The monoanions (the terms monoanions (anions) and monocations (cations) used in this paper refer to pi-monoanion radical and pi-monocation radical, respectively) and monocations of transmetalated bacteriochlorophyll a [M]-BChla (M = Mn, Zn, Cd, Co, Ni, Cu, Pd) and the corresponding 13(2)-hydroxy derivatives [M]-OH-BChla were investigated by a combination of Fourier transform infrared (FTIR) spectroscopy and electrochemistry between 1800 and 1200 cm(-1). [M]-BChla undergoing only ring-centered redox processes (M = Zn, Cd, Ni, Cu, and Pd) exhibit FTIR difference spectra typical for the monoanions [M]-BChla(.-) and for the monocations [M]-BChla(.+). The exceptions are the Ni derivatives and the monocations of the Co derivatives.
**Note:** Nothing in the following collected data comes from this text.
(* ===== verification/TsStore.v ===== *)
(** Time-series database: appending to the log of the database.

    The log of the database is the list of its sectors' logs in ring order
    ([ring_log]).  An append extends the log of the current sector; when the
    entry does not fit, the sector is closed and the next one of the ring is
    taken into use, erased first when it holds the oldest entries. *)
From S2P Require Import Prelude FdbDef Status FlashIO FlashSpec KvRing.
From S2P Require Import TsDef TsOps TsApi TsSpec TsRead TsAppend TsIter TsRing TsLog.

(** ** Sectors that are not touched *)

(** The bytes of [[a, a + n)] are the same on both media. *)
Definition same_bytes (m m' : list Z) (a n : Z) : Prop :=
  forall b k, a <= b -> 0 <= k -> b + k <= a + n -> slice m' b k = slice m b k.

Lemma log_at_frame m m' a n l : same_bytes m m' a n -> log_at m a n l -> log_at m' a n l.
Proof.
  intros Hs [H1 H2 H3 H4]. pose proof (data_size_nonneg l). split; [done| |done|].
  - intros i e Hi. destruct (H2 i e Hi) as (N1 & N2 & N3). pose proof (lookup_lt_Some _ _ _ Hi) as Hlt.
    pose proof (len_nonneg (e_data e)).
    destruct (node_range a n l i H3 Hlt) as (R1 & R2 & R3). destruct (data_range a n l i e H3 Hi).
    unfold node_at, LOG_IDX_TS_OFFSET, LOG_IDX_DATA_SIZE, SECTOR_HDR_DATA_SIZE in *.
    rewrite !Hs by lia. done.
  - unfold filled. rewrite Hs; [done|ts_unfold; lia..].
Qed.

Lemma sector_at_frame m m' a n st start l :
  same_bytes m m' a n -> SECTOR_HDR_DATA_SIZE <= n ->
  sector_at m a n st start l -> sector_at m' a n st start l.
Proof.
  intros Hs Hn [H1 H2 H3 H4 H5 H6 H7 H8].
  unfold SECTOR_HDR_DATA_SIZE, SECTOR_MAGIC_OFFSET, SECTOR_START_TIME_OFFSET, SECTOR_END0_TIME_OFFSET,
    SECTOR_END0_IDX_OFFSET, SECTOR_END0_STATUS_OFFSET in *.
  split; unfold filled in *; unfold SECTOR_MAGIC_OFFSET, SECTOR_START_TIME_OFFSET, SECTOR_END0_TIME_OFFSET,
    SECTOR_END0_IDX_OFFSET, SECTOR_END0_STATUS_OFFSET; rewrite ?Hs by lia; try done.
  by apply (log_at_frame m).
Qed.

(** ** Closing a sector *)

(** The end of the log saved in the header; then the status full. *)
Definition end_saved (m : list Z) (a : Z) (l : list entry) : list Z :=
  splice (splice (splice (splice m
    (a + SECTOR_END0_STATUS_OFFSET) [status_byte (enum_val FDB_TSL_PRE_WRITE)])
    (a + SECTOR_END0_TIME_OFFSET) (time_bytes (last_entry_time l)))
    (a + SECTOR_END0_IDX_OFFSET) (le_bytes 4 (last_node a l)))
    (a + SECTOR_END0_STATUS_OFFSET) [status_byte (enum_val FDB_TSL_WRITE)].
Definition closed (m : list Z) (a : Z) (l : list entry) : list Z :=
  splice (end_saved m a l) a [status_byte (enum_val FDB_SECTOR_STORE_FULL)].

Lemma len_le4 z : len (le_bytes 4 z) = 4.
Proof. unfold len. by rewrite length_le_bytes. Qed.

Ltac hdr_unfold :=
  unfold SECTOR_HDR_DATA_SIZE, SECTOR_MAGIC_OFFSET, SECTOR_START_TIME_OFFSET, SECTOR_END0_TIME_OFFSET,
    SECTOR_END0_IDX_OFFSET, SECTOR_END0_STATUS_OFFSET in *.
Ltac len_simpl := rewrite ?len_splice, ?len_time_bytes, ?len_le4, ?len_one.

Lemma closed_other m a l b k :
  0 <= a -> a + SECTOR_HDR_DATA_SIZE <= len m -> 0 <= b -> 0 <= k ->
  b + k <= a \/ a + 18 <= b \/ (a + 1 <= b /\ b + k <= a + SECTOR_END0_TIME_OFFSET) ->
  slice (closed m a l) b k = slice m b k.
Proof.
  hdr_unfold. intros Ha Hm Hb Hk Hout. unfold closed, end_saved. hdr_unfold.
  rewrite !slice_splice_other; len_simpl; (done || lia).
Qed.

Lemma closed_hdr m a l :
  0 <= a -> a + SECTOR_HDR_DATA_SIZE <= len m ->
  slice (closed m a l) a 1 = [status_byte (enum_val FDB_SECTOR_STORE_FULL)] /\
  slice (closed m a l) (a + SECTOR_END0_TIME_OFFSET) 4 = time_bytes (last_entry_time l) /\
  slice (closed m a l) (a + SECTOR_END0_IDX_OFFSET) 4 = le_bytes 4 (last_node a l) /\
  slice (closed m a l) (a + SECTOR_END0_STATUS_OFFSET) 1 = [status_byte (enum_val FDB_TSL_WRITE)].
Proof.
  hdr_unfold. intros Ha Hm. unfold closed, end_saved. hdr_unfold. split_and!.
  - apply (slice_splice_same _ a [_]); len_simpl; lia.
  - rewrite 3!slice_splice_other by (len_simpl; lia). rewrite <- (len_time_bytes (last_entry_time l)).
    apply slice_splice_same; len_simpl; lia.
  - rewrite 2!slice_splice_other by (len_simpl; lia). rewrite <- (len_le4 (last_node a l)) at 1.
    apply slice_splice_same; len_simpl; lia.
  - rewrite slice_splice_other by (len_simpl; lia).
    apply (slice_splice_same _ (a + 17) [_]); len_simpl; lia.
Qed.

Lemma sector_at_closed m a n start l :
  0 <= a -> a + n <= len m -> SECTOR_HDR_DATA_SIZE <= n -> l <> [] ->
  sector_at m a n FDB_SECTOR_STORE_USING start l ->
  sector_at (closed m a l) a n FDB_SECTOR_STORE_FULL start l.
Proof.
  intros Ha Hm Hn Hne [H1 H2 H3 H4 H5 H6 H7 H8].
  destruct (closed_hdr m a l Ha ltac:(lia)) as (C1 & C2 & C3 & C4).
  assert (forall b k, 0 <= b -> 0 <= k -> a + 18 <= b \/ (a + 1 <= b /\ b + k <= a + 9) ->
    slice (closed m a l) b k = slice m b k) as Hs
    by (intros b k Hb Hk Hout; apply closed_other; hdr_unfold; lia).
  split; try done.
  - hdr_unfold. rewrite Hs by lia. done.
  - hdr_unfold. unfold closed, end_saved. hdr_unfold.
    repeat (apply log_at_other; len_simpl; hdr_unfold; try lia). done.
  - intros _. destruct (H6 ltac:(done)) as [Hr E]. split; [done|]. hdr_unfold. rewrite Hs by lia. done.
Qed.

(** ** Formatting a sector *)

Definition formatted (m : list Z) (a n : Z) : list Z :=
  splice (splice (splice m a (replicate (Z.to_nat n) FDB_BYTE_ERASED))
    a [status_byte (enum_val FDB_SECTOR_STORE_EMPTY)])
    (a + SECTOR_MAGIC_OFFSET) (le_bytes 4 SECTOR_MAGIC_WORD).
They are attributed to a deformation of the bacteriochlorin macrocycle from a planar toward a nonplanar conformer. [M]-BChla undergoing metal centered redox processes (M = Mn, Co) resemble the FTIR difference spectra of the [M]-BChla undergoing ring-centered redox processes in the carbonyl frequency region and below 1400 cm(-1), where the main contributions arise from C-N and C-C modes. The skeletal modes between 1400 and 1600 cm(-1) are strongly influenced by the metal-centered redox reactions. The 13(2)-ester absorption and difference band is proposed as a marker band for distortions of the planar macrocycle toward a nonplanar conformer.